#### EXCERPTED DATA ####

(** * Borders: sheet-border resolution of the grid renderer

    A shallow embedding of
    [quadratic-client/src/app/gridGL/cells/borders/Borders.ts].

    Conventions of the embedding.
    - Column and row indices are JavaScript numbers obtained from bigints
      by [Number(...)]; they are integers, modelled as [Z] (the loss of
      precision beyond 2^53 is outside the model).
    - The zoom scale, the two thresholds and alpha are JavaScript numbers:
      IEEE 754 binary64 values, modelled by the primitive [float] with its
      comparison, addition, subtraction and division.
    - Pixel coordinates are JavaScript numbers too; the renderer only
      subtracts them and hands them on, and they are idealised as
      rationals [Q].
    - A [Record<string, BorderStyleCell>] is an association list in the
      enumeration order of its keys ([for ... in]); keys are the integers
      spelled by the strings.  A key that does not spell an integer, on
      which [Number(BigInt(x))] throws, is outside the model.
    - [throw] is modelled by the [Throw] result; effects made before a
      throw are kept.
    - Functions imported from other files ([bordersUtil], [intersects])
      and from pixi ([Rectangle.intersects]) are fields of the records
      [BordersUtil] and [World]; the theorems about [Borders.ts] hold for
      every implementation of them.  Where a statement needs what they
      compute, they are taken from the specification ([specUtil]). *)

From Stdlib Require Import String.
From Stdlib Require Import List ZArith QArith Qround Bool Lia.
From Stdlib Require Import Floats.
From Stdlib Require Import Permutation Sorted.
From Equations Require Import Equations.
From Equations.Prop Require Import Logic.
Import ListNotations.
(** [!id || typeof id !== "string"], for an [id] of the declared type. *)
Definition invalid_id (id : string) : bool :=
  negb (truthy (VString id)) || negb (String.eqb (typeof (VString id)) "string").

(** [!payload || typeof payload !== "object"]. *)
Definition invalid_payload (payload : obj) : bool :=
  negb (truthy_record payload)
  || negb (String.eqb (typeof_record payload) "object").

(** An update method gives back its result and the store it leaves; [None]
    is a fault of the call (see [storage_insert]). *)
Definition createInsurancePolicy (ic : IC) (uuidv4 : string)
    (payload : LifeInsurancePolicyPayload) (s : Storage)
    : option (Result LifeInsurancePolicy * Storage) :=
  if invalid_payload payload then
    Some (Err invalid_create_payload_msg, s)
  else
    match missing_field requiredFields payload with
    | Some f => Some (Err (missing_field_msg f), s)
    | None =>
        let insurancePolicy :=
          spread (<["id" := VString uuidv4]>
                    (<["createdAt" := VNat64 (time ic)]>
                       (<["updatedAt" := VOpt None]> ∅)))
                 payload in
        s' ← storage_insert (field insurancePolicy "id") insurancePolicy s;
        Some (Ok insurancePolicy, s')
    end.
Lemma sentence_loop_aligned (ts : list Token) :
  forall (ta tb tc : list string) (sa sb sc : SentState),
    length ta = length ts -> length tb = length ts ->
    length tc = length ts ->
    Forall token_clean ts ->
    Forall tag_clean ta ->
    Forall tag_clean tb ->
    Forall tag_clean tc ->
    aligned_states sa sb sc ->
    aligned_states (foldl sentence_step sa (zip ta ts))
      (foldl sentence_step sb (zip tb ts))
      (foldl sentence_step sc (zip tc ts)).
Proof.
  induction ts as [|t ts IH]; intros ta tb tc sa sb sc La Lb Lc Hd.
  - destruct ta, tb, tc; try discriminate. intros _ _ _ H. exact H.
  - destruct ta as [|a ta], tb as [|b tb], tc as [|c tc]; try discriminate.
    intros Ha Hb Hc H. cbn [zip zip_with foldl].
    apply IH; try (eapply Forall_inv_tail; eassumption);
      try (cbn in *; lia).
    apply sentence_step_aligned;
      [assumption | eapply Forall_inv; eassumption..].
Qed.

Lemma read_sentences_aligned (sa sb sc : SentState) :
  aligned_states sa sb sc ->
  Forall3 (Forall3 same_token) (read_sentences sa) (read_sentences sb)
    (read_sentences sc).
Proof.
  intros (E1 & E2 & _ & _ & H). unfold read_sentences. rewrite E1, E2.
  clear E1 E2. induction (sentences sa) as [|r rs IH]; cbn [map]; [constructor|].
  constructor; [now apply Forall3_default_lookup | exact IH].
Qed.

####
#### EXCERPTED DATA ####

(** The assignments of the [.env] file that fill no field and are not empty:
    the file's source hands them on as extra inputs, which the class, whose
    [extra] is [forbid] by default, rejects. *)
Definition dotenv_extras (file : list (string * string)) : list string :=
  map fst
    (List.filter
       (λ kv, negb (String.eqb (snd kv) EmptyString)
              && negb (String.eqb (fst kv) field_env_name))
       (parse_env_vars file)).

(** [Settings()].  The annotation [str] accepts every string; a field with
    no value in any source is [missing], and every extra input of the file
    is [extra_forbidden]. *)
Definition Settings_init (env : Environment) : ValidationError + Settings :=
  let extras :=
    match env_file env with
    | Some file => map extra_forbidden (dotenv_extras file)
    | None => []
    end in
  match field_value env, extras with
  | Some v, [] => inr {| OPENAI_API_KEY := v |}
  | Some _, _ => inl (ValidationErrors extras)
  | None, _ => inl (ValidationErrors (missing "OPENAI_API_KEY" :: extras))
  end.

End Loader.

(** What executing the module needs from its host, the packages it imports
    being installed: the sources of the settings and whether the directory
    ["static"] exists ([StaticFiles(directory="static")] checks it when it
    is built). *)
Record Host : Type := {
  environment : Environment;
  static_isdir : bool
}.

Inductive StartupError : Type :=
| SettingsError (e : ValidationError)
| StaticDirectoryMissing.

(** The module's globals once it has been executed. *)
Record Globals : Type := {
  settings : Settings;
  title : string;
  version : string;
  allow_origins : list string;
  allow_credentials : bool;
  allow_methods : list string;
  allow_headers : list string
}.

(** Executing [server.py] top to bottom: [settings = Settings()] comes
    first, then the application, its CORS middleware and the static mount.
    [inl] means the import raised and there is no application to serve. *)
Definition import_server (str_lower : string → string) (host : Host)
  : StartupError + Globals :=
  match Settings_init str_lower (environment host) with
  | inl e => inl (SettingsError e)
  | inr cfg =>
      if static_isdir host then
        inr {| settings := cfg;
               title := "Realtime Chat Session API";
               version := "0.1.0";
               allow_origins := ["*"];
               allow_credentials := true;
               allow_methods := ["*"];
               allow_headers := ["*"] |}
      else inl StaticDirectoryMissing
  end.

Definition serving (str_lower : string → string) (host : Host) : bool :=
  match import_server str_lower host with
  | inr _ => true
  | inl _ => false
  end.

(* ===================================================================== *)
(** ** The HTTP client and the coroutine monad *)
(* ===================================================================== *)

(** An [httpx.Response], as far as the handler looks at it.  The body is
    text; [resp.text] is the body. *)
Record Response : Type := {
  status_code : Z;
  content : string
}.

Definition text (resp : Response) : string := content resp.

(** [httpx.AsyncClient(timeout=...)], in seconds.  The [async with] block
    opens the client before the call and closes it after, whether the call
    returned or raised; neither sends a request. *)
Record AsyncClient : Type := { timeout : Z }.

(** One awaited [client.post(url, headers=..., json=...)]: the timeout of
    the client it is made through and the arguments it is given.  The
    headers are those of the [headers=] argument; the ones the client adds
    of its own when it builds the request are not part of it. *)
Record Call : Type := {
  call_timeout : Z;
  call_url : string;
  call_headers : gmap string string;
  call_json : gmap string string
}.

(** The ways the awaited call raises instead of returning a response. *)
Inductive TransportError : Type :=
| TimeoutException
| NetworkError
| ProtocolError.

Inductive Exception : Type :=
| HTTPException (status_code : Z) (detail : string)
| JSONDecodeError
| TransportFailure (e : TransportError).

####

Copy every line from the data that includes the string "foldl".

    aligned_states (foldl sentence_step sa (zip ta ts))
      (foldl sentence_step sb (zip tb ts))
      (foldl sentence_step sc (zip tc ts)).
    intros Ha Hb Hc H. cbn [zip zip_with foldl].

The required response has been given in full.